A partir do próximo dia 26 de Junho os cidadãos de 27 países, entre os quais Portugal, só poderão entrar nos Estados Unidos sem visto se apresentarem um passaporte de leitura óptica. As companhias aéreas internacionais serão punidas com pesadas multas caso a medida não seja cumprida.
16 de Maio de 2005 às 15:46
O prazo de aplicação da medida foi anunciado esta segunda-feira pelo Departamento de Estado norte-americano.
Segundo uma lei aprovada pelo Congresso norte-americano em 2003, todos os cidadãos de 27 países, que têm um acordo de isenção de vistos com os EUA, devem apresentar um passaporte de leitura óptica para entrada no país.
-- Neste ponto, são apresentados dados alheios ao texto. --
(* ===== verification/VersionManager.v ===== *)
(** The version sets of the storage backends: the [VersionManager] of
    [src/ledger/backend/common/version_manager.go].  A backend keeps one and
    copies it before every change, so a [VersionSet] handed to a client never
    changes under it. *)
From Stdlib Require Import ZArith Lia.
From stdpp Require Import base gmap list sorting.
From S2P Require Import Prelude.
#[local] Open Scope Z_scope.

Module VersionManager.

Record VersionManager := mkVersionManager {
  versions : gset Z;
  initial : Z;
  last : Z;
}.

Inductive version_error :=
| TargetTooSmall (target next : Z)
| VersionExists (target : Z).

#[export] Instance version_error_eq_dec : EqDecision version_error.
Proof. solve_decision. Defined.

Definition NewVersionManager (vs : list Z) : VersionManager :=
  let step '(vmap, init, last) ver :=
    ({[ver]} ∪ vmap,
     if (init =? 0) || (ver <? init) then ver else init,
     if ver >? last then ver else last) in
  let '(vmap, init, last) := fold_left step vs (∅ : gset Z, 0, 0) in
  mkVersionManager vmap init last.

Definition Exists (vm : VersionManager) (version : Z) : bool :=
  bool_decide (version ∈ versions vm).

Definition Last (vm : VersionManager) : Z := last vm.

Definition Initial (vm : VersionManager) : Z := initial vm.

Definition Count (vm : VersionManager) : nat := size (versions vm).

Definition Save (vm : VersionManager) (target : Z) : outcome version_error (VersionManager * Z) :=
  let next := u64 (Last vm + 1) in
  if negb (target =? 0) && (target <? next) then Err (TargetTooSmall target next)
  else
    let target := if target =? 0 then next else target in
    if bool_decide (target ∈ versions vm) then Err (VersionExists target)
    else
      let versions' := {[target]} ∪ versions vm in
      let initial' := if (size versions' =? 1)%nat then target else initial vm in
      Ok (mkVersionManager versions' initial' target, target).

(** Go visits a map in an unspecified order: [m] is the order of this visit. *)
Definition findLimit (m : list Z) (cmp : Z -> Z -> bool) (init : Z) : Z :=
  fold_left (fun init x => if cmp x init then x else init) m init.

Definition Delete (vm : VersionManager) (target : Z) : VersionManager :=
  let versions' := versions vm ∖ {[target]} in
  let last' :=
    if target =? last vm then findLimit (elements versions') (fun x max => x >? max) 0
    else last vm in
  let initial' :=
    if target =? initial vm then findLimit (elements versions') (fun x min => x <? min) last'
    else initial vm in
  mkVersionManager versions' initial' last'.

(** The iterator receives from a channel a goroutine feeds with every version
    once; the channel's pending sends are the list. *)
Record vmIterator := mkvmIterator {
  ch : list Z;
  open : bool;
  buf : Z;
}.

Definition Iterator (vm : VersionManager) : vmIterator :=
  mkvmIterator (elements (versions vm)) false 0.

Definition Next (vi : vmIterator) : vmIterator * bool :=
  match ch vi with
  | ver :: rest => (mkvmIterator rest true ver, true)
  | [] => (mkvmIterator [] false 0, false)
  end.

Definition Value (vi : vmIterator) : Z := buf vi.

(** The loop of [Equal]; its fuel is one more than the versions to receive. *)
Fixpoint equal_loop (fuel : nat) (vm : VersionManager) (it : vmIterator) : bool :=
  match fuel with
  | O => true
  | S fuel' =>
      let '(it', ok) := Next it in
      if ok then
        if Exists vm (Value it') then equal_loop fuel' vm it' else false
      else true
  end.

Definition Equal (vm that : VersionManager) : bool :=
  if negb (Count vm =? Count that)%nat then false
  else equal_loop (S (Count that)) vm (Iterator that).

Definition Copy (vm : VersionManager) : VersionManager :=
  mkVersionManager (set_fold (fun ver vmap => {[ver]} ∪ vmap) ∅ (versions vm))
    (initial vm) (last vm).

(** * Well-formedness

    [last] is the greatest version and [initial] the least one, both 0 when
    there is none, and version 0 is never in the set (it stands for "none"). *)
Record wf (vm : VersionManager) : Prop := {
  wf_range : forall v, v ∈ versions vm -> 0 < v < 2 ^ 64;
  wf_last : forall v, v ∈ versions vm -> v <= last vm;
  wf_last_in : last vm ∈ versions vm \/ (versions vm = ∅ /\ last vm = 0);
  wf_initial : forall v, v ∈ versions vm -> initial vm <= v;
  wf_initial_in : initial vm ∈ versions vm \/ (versions vm = ∅ /\ initial vm = 0);
}.

Lemma wf_last_u64 vm : wf vm -> is_u64 (last vm).
Proof.
  intros [Hr _ [Hl|[_ ->]] _ _]; unfold is_u64; [|lia]. specialize (Hr _ Hl). lia.
Qed.

(** The visit order does not matter: an upper (or lower) bound that is the
    start value or an element is the greatest (or least) one. *)
Lemma findLimit_max l init :
  let r := findLimit l (fun x max => x >? max) init in
  init <= r /\ (forall x, x ∈ l -> x <= r) /\ (r = init \/ r ∈ l).
Proof.
  unfold findLimit. simpl. revert init. induction l as [|y l IH]; intros init; simpl.
  - split_and!; [lia|by intros ? ?%elem_of_nil|by left].
  - specialize (IH (if y >? init then y else init)). simpl in IH.
    destruct IH as (H1 & H2 & H3). rewrite Z.gtb_ltb in *.
    destruct (Z.ltb_spec init y); split_and!; try lia;
      try (intros x [->|]%elem_of_cons; auto with lia);
      rewrite elem_of_cons; naive_solver.
Qed.

Lemma findLimit_min l init :
  let r := findLimit l (fun x min => x <? min) init in
  r <= init /\ (forall x, x ∈ l -> r <= x) /\ (r = init \/ r ∈ l).
Proof.
  unfold findLimit. simpl. revert init. induction l as [|y l IH]; intros init; simpl.
  - split_and!; [lia|by intros ? ?%elem_of_nil|by left].
  - specialize (IH (if y <? init then y else init)). simpl in IH.
    destruct IH as (H1 & H2 & H3).
    destruct (Z.ltb_spec y init); split_and!; try lia;
      try (intros x [->|]%elem_of_cons; auto with lia);
      rewrite elem_of_cons; naive_solver.
Qed.

Lemma Copy_eq vm : Copy vm = vm.
Proof.
  destruct vm as [vs i l]. unfold Copy. simpl. f_equal.
  apply (set_fold_ind_L (fun r X => r = X)); [done|]. by intros x X r _ ->.
Qed.

Lemma wf_empty : wf (NewVersionManager []).
Proof. split; simpl; try (intros v Hv; by apply elem_of_empty in Hv); by right. Qed.

(** What a successful [Save] does, as one function. *)
Definition add_version (vm : VersionManager) (t : Z) : VersionManager :=
  mkVersionManager ({[t]} ∪ versions vm)
    (if (size ({[t]} ∪ versions vm) =? 1)%nat then t else initial vm) t.

Lemma add_version_wf vm t : wf vm -> last vm < t < 2 ^ 64 -> wf (add_version vm t).
Proof.
  intros Hwf Ht. pose proof (wf_last_u64 vm Hwf) as Hl. unfold is_u64 in Hl.
  destruct Hwf as [Hr Hla Hli Hin Hini].
  assert (Hnew : t ∉ versions vm) by (intros Hv%Hla; lia).
  assert (Hsz : size ({[t]} ∪ versions vm) = S (size (versions vm))).
  { rewrite size_union by set_solver. by rewrite size_singleton. }
  split; simpl; rewrite ?Hsz.
  - intros v [->%elem_of_singleton|Hv]%elem_of_union; [lia|auto].
  - intros v [->%elem_of_singleton|Hv]%elem_of_union; [lia|]. specialize (Hla v Hv). lia.
  - left. set_solver.
  - destruct Hini as [Hini|[He Hi]].
    + assert (size (versions vm) <> 0%nat) as Hne by (apply size_non_empty_iff; set_solver).
      destruct (Nat.eqb_spec (S (size (versions vm))) 1); [lia|].
      intros v [->%elem_of_singleton|Hv]%elem_of_union; [|auto]. specialize (Hla _ Hini). lia.
    + rewrite He, size_empty. simpl. intros v [->%elem_of_singleton|Hv]%elem_of_union; [lia|].
      set_solver.
  - left. destruct Hini as [Hini|[He Hi]].
    + assert (size (versions vm) <> 0%nat) as Hne by (apply size_non_empty_iff; set_solver).
      destruct (Nat.eqb_spec (S (size (versions vm))) 1); [lia|]. set_solver.
    + rewrite He, size_empty. simpl. set_solver.
Qed.

Lemma Save_spec vm target :
  wf vm -> is_u64 target -> last vm + 1 < 2 ^ 64 ->
  Save vm target =
    if decide (target = 0) then Ok (add_version vm (last vm + 1), last vm + 1)
    else if decide (target <= last vm) then Err (TargetTooSmall target (last vm + 1))
    else Ok (add_version vm target, target).
Proof.
  intros Hwf Ht Hmax. pose proof (wf_last_u64 vm Hwf) as Hl. unfold is_u64 in *.
  assert (Hnew : forall t, last vm < t -> t ∉ versions vm).
  { intros t Hlt Hv%(wf_last vm Hwf). lia. }
  unfold Save, Last. rewrite u64_small by (unfold is_u64; lia).
  destruct (Z.eqb_spec target 0) as [->|Ht0]; simpl.
  - rewrite bool_decide_eq_false_2 by (apply Hnew; lia). done.
  - destruct (decide (target = 0)); [lia|].
    destruct (Z.ltb_spec target (last vm + 1)); simpl; case_decide; try lia; [done|].
    rewrite bool_decide_eq_false_2 by (apply Hnew; lia). done.
Qed.

Lemma Delete_wf vm target : wf vm -> wf (Delete vm target).
Proof.
  intros [Hr Hla Hli Hin Hini].
  destruct (findLimit_max (elements (versions vm ∖ {[target]})) 0) as (M0 & M1 & M2).
  set (last' := last (Delete vm target)).
  destruct (findLimit_min (elements (versions vm ∖ {[target]})) last') as (N0 & N1 & N2).
  set (mx := findLimit _ (fun x max => x >? max) 0) in *.
  assert (Hlast : (forall v, v ∈ versions vm ∖ {[target]} -> v <= last')
     /\ (last' ∈ versions vm ∖ {[target]} \/ (versions vm ∖ {[target]} = ∅ /\ last' = 0))).
  { unfold last', Delete. simpl. destruct (Z.eqb_spec target (last vm)) as [->|Hne].
    - fold mx. split; [intros v Hv; by apply M1, elem_of_elements|].
      destruct M2 as [M2|M2]; [|left; by apply elem_of_elements].
      right. split; [|done]. apply elem_of_equiv_empty_L. intros v Hv.
      pose proof (M1 v (proj2 (elem_of_elements _ _) Hv)).
      assert (0 < v < 2 ^ 64) by (apply Hr; set_solver). lia.
    - split; [set_solver|]. destruct Hli as [Hli|[He ->]]; [left; set_solver|].
      right. set_solver. }
  destruct Hlast as [HL1 HL2].
  assert (Hinit : initial (Delete vm target) =
    if target =? initial vm
    then findLimit (elements (versions vm ∖ {[target]})) (fun x min => x <? min) last'
    else initial vm) by done.
  split; fold last'; try done; rewrite ?Hinit; clearbody last'; simpl.
  - set_solver.
  - destruct (Z.eqb_spec target (initial vm)) as [_|Hne]; [|set_solver].
    intros v Hv. by apply N1, elem_of_elements.
  - destruct (Z.eqb_spec target (initial vm)) as [_|Hne].
    + destruct N2 as [->|N2]; [done|left; by apply elem_of_elements].
    + destruct Hini as [Hini|[He ->]]; [left; set_solver|right; set_solver].
Qed.

Lemma equal_loop_spec l vm o b fuel :
  (length l < fuel)%nat ->
  equal_loop fuel vm (mkvmIterator l o b) = true <-> (forall v, v ∈ l -> v ∈ versions vm).
Proof.
  revert l o b. induction fuel as [|fuel IH]; intros l o b Hf; [lia|].
  destruct l as [|v l]; simpl.
  - split; [|done]. by intros _ v ?%elem_of_nil.
  - unfold Value, Exists. simpl. case_bool_decide as Hv.
    + rewrite IH by (simpl in Hf; lia). setoid_rewrite elem_of_cons. naive_solver.
    + split; [done|]. intros H. exfalso. apply Hv, H, elem_of_cons. by left.
Qed.

Definition new_step : gset Z * Z * Z -> Z -> gset Z * Z * Z :=
  fun '(vmap, init, last) ver =>
    ({[ver]} ∪ vmap,
     if (init =? 0) || (ver <? init) then ver else init,
     if ver >? last then ver else last).

Lemma new_step_wf X i l ver :
  wf (mkVersionManager X i l) -> 0 < ver < 2 ^ 64 ->
  let '(X', i', l') := new_step (X, i, l) ver in wf (mkVersionManager X' i' l').
Proof.
  intros [Hr Hla Hli Hin Hini] Hv. simpl in *. rewrite Z.gtb_ltb.
  assert (Hi : X = ∅ /\ i = 0 /\ l = 0 \/ i ∈ X /\ l ∈ X /\ i <> 0 /\ i <= l).
  { destruct Hini as [Hini|[-> ->]]; [right|left; set_solver].
    specialize (Hla _ Hini). destruct Hli as [Hli|[-> _]]; [|set_solver].
    split_and!; try done. specialize (Hr _ Hini). lia. }
  destruct Hi as [(-> & -> & ->)|(Hi & Hl & Hi0 & Hil)].
  - rewrite (proj2 (Z.ltb_lt 0 ver)) by lia. simpl.
    split; simpl; try (intros v [->%elem_of_singleton|?]%elem_of_union; [lia|set_solver]);
      left; set_solver.
  - destruct (Z.eqb_spec i 0); [done|]. simpl.
    destruct (Z.ltb_spec ver i), (Z.ltb_spec l ver); split; simpl;
      try (intros v [->%elem_of_singleton|HX]%elem_of_union;
           [lia|specialize (Hr _ HX); specialize (Hla _ HX); specialize (Hin _ HX); lia]);
      left; set_solver.
Qed.

Lemma new_fold_wf vs X i l :
  wf (mkVersionManager X i l) -> Forall (fun v => 0 < v < 2 ^ 64) vs ->
  let '(X', i', l') := fold_left new_step vs (X, i, l) in
  wf (mkVersionManager X' i' l') /\ X' = list_to_set vs ∪ X.
Proof.
  intros Hwf Hvs. revert X i l Hwf. induction Hvs as [|v vs Hv Hvs IH]; intros X i l Hwf.
  - simpl. split; [done|set_solver].
  - pose proof (new_step_wf X i l v Hwf Hv) as Hs. cbn [fold_left].
    destruct (new_step (X, i, l) v) as [[X1 i1] l1] eqn:E.
    specialize (IH _ _ _ Hs). destruct (fold_left new_step vs (X1, i1, l1)) as [[X' i'] l'].
    destruct IH as [IH ->]. split; [done|]. unfold new_step in E. simplify_eq. set_solver.
Qed.

(** C35. A version set built from saved version ids (in any order, with
    repetitions), or changed by [Save] and [Delete], is well formed: [last] is
    its maximum and [initial] its minimum.  Below the [uint64] limit [Save]
    fails only on a target that is not beyond [last], and otherwise returns a
    version greater than every existing one and adds exactly it. *)
Theorem version_set_invariant (vs : list Z) (vm : VersionManager) (target : Z) :
  Forall (fun v => 0 < v < 2 ^ 64) vs -> wf vm -> is_u64 target -> last vm + 1 < 2 ^ 64 ->
  wf (NewVersionManager vs) /\ versions (NewVersionManager vs) = list_to_set vs
  /\ wf (Delete vm target) /\ versions (Delete vm target) = versions vm ∖ {[target]}
  /\ match Save vm target with
     | Ok (vm', v) =>
         wf vm' /\ v = last vm' /\ (forall w, w ∈ versions vm -> w < v)
         /\ versions vm' = {[v]} ∪ versions vm
     | Err e => 0 < target <= last vm /\ e = TargetTooSmall target (last vm + 1)
     | Panic => False
     end.
Proof.
  intros Hvs Hwf Ht Hmax.
  pose proof (new_fold_wf vs ∅ 0 0 wf_empty Hvs) as Hnew.
  change (NewVersionManager vs) with
    (let '(vmap, init, last) := fold_left new_step vs (∅ : gset Z, 0, 0) in
     mkVersionManager vmap init last).
  destruct (fold_left new_step vs (∅ : gset Z, 0, 0)) as [[X i] l].
  destruct Hnew as [Hnew ->]. split_and!; [done|set_solver|by apply Delete_wf|done|].
  pose proof (wf_last vm Hwf) as Hla. rewrite (Save_spec vm target) by done.
  unfold is_u64 in Ht. repeat case_decide; simpl.
  - split_and!; [apply add_version_wf; [done|lia]|done| |done].
    intros w Hw%Hla. lia.
  - split; [lia|done].
  - split_and!; [apply add_version_wf; [done|lia]|done| |done].
    intros w Hw%Hla. lia.
Qed.

Lemma version_set_invariant_witness :
  wf (NewVersionManager [7; 3; 7]) /\ last (NewVersionManager [7; 3; 7]) = 7
  /\ initial (NewVersionManager [7; 3; 7]) = 3.
Proof.
  split; [|split; vm_compute; reflexivity].
  apply (version_set_invariant [7; 3; 7] (NewVersionManager []) 5).
  - repeat constructor; lia.
  - exact wf_empty.
  - unfold is_u64; lia.
  - simpl; lia.
Defined.

(** [Equal] decides whether two version sets hold the same versions,
    although it only counts and checks one inclusion. *)
Theorem Equal_spec (vm that : VersionManager) :
  Equal vm that = true <-> versions vm = versions that.
Proof.
  unfold Equal, Count, Iterator.
  destruct (Nat.eqb_spec (size (versions vm)) (size (versions that))) as [Hs|Hs]; cbn [negb].
  - rewrite equal_loop_spec by (unfold size, set_size; simpl; lia).
    setoid_rewrite elem_of_elements. split.
    + intros Hsub. symmetry. apply set_eq. intros v. split; [apply Hsub|].
      assert (Heq : versions that ≡ versions vm).
      { apply set_subseteq_size_equiv; [exact Hsub|lia]. }
      by rewrite Heq.
    + by intros ->.
  - split; [done|]. intros Heq. by rewrite Heq in Hs.
Qed.

(** At the very last version number the next one wraps to 0, the number that
    means "no version": the hypothesis on [last] above is needed. *)
Lemma Save_wraps :
  Save (mkVersionManager {[2 ^ 64 - 1]} (2 ^ 64 - 1) (2 ^ 64 - 1)) 0
  = Ok (mkVersionManager ({[0]} ∪ {[2 ^ 64 - 1]}) (2 ^ 64 - 1) 0, 0).
Proof. vm_compute. reflexivity. Qed.

End VersionManager.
A medida deveria ter entrado em vigor em Outubro do ano passado, mas devido à dificuldade de vários Estados em actualizar o seu sistema de passaportes, o prazo de aplicação foi prolongado até 26 de Junho próximo.
Os cidadãos que não apresentem este tipo de passaporte poderão entrar nos Estados Unidos com um visto de entrada obtido nos consulados ou embaixadas dos EUA, como acontece actualmente.
O departamento de Estado norte-americano alertou que as companhias aéreas que permitirem que cidadãos destes países viajem para os EUA sem os passaportes de leitura óptica e sem vistos serão multadas em 3300 dólares norte-americanos (cerca de 2600 euros) por cada caso.
Entretanto, os países que fazem parte do programa de isenção de vistos estão a pressionar o Congresso norte-americano para aprovar um adiamento à aplicação de uma outra lei que exige, a partir de 26 de Outubro, que todos os viajantes desses países possuam passaporte com dados biométricos (características físicas). A União Europeia alertou que apenas seis dos 25 estados-membros terão capacidade para cumprir esta exigência, nomeadamente, a Áustria, Bélgica, Finlândia, Alemanha, Luxemburgo e Suécia.